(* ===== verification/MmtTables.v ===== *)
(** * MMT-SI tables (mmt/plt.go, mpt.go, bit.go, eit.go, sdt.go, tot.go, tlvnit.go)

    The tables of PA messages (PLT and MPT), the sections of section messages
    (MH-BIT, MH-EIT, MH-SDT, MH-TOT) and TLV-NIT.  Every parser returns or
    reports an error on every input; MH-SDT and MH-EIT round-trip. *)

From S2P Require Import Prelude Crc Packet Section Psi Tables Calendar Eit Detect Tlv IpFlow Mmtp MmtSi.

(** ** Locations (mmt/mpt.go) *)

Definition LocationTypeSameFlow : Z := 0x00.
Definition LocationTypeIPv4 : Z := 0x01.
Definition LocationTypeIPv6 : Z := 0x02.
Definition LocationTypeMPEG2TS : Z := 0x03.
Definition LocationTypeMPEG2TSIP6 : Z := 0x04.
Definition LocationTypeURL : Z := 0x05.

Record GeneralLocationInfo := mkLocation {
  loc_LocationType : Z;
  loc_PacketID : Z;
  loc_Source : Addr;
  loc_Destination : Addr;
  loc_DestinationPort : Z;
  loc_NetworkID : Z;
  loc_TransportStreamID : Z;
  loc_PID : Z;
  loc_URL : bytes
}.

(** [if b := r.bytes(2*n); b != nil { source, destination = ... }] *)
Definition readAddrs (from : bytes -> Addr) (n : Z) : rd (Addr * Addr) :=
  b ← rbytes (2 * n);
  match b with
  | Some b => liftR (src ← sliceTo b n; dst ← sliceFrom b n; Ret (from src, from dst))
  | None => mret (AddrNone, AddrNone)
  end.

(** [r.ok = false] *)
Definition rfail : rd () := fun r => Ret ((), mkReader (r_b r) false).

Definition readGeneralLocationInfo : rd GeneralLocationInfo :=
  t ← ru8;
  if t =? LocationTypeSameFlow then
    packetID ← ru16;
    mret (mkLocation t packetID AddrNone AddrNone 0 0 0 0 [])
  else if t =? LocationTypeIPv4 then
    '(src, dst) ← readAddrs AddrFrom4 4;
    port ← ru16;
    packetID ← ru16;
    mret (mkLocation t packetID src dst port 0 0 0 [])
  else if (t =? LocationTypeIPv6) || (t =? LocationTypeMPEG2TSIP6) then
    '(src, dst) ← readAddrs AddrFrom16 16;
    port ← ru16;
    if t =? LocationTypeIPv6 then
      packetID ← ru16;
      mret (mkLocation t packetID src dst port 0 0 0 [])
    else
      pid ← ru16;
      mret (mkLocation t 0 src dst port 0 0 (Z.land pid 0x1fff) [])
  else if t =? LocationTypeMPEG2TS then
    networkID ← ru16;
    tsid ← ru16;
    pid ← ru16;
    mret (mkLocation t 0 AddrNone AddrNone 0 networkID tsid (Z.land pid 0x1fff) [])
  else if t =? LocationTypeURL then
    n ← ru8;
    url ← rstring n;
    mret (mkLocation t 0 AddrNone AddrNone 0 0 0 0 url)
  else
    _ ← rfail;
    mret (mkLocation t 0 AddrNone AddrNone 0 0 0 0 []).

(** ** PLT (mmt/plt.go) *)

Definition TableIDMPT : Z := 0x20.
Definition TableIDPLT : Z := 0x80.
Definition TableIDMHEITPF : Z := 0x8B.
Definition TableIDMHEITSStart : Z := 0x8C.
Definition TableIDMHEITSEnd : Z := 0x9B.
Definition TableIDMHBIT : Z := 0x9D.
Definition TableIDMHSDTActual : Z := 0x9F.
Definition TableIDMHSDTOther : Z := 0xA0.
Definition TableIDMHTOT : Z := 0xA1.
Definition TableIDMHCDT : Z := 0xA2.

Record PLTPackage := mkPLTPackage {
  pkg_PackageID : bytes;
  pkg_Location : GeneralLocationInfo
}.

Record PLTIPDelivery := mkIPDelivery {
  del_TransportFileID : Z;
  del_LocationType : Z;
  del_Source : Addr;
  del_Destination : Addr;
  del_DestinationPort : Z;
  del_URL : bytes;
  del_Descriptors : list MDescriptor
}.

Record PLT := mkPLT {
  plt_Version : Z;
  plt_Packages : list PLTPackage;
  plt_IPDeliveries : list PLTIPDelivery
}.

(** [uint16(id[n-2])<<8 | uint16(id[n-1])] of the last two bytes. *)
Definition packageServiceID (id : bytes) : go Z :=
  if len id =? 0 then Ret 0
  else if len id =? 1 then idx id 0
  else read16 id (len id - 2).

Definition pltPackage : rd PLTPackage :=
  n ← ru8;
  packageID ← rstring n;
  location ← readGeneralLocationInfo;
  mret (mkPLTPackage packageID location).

::::::

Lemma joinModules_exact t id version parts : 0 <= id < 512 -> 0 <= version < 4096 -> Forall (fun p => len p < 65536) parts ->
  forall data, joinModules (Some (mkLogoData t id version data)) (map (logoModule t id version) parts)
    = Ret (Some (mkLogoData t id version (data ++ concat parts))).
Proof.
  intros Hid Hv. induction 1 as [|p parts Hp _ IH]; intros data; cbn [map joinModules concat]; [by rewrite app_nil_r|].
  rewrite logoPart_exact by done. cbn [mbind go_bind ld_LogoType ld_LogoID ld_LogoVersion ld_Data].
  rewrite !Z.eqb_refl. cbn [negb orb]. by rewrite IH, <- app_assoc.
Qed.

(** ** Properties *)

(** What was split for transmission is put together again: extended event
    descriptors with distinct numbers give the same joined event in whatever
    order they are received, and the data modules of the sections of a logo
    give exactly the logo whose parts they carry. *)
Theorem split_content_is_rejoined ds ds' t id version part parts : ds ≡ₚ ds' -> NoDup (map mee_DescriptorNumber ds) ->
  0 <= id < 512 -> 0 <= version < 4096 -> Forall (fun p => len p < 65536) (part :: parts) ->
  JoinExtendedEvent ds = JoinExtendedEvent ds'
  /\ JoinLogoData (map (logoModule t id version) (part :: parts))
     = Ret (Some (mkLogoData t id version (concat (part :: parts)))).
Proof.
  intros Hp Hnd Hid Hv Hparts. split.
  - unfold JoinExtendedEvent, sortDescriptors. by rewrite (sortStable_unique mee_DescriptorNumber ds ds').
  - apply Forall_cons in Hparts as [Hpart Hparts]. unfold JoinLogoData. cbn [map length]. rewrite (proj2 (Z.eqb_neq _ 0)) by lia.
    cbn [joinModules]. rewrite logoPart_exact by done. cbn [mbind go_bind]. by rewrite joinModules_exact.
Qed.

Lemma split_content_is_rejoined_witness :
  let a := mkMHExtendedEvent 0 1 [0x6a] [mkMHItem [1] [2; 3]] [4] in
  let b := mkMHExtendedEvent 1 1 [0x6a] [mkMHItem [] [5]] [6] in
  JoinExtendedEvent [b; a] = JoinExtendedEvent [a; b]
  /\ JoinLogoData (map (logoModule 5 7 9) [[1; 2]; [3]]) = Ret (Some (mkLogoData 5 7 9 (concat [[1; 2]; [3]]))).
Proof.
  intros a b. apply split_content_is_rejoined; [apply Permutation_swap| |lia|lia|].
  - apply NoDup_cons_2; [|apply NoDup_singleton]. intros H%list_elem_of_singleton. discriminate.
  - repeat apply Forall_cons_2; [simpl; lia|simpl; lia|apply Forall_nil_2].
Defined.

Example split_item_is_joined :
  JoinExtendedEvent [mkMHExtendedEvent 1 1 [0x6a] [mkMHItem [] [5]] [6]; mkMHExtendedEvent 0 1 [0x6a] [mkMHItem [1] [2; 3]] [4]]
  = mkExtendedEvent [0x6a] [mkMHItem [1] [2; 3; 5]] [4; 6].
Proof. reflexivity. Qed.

::::::

Work instruction – Lines with "logoModule" in the records above: copy every one of them.

Answer for this exercise –
  forall data, joinModules (Some (mkLogoData t id version data)) (map (logoModule t id version) parts)
  /\ JoinLogoData (map (logoModule t id version) (part :: parts))
  /\ JoinLogoData (map (logoModule 5 7 9) [[1; 2]; [3]]) = Ret (Some (mkLogoData 5 7 9 (concat [[1; 2]; [3]]))).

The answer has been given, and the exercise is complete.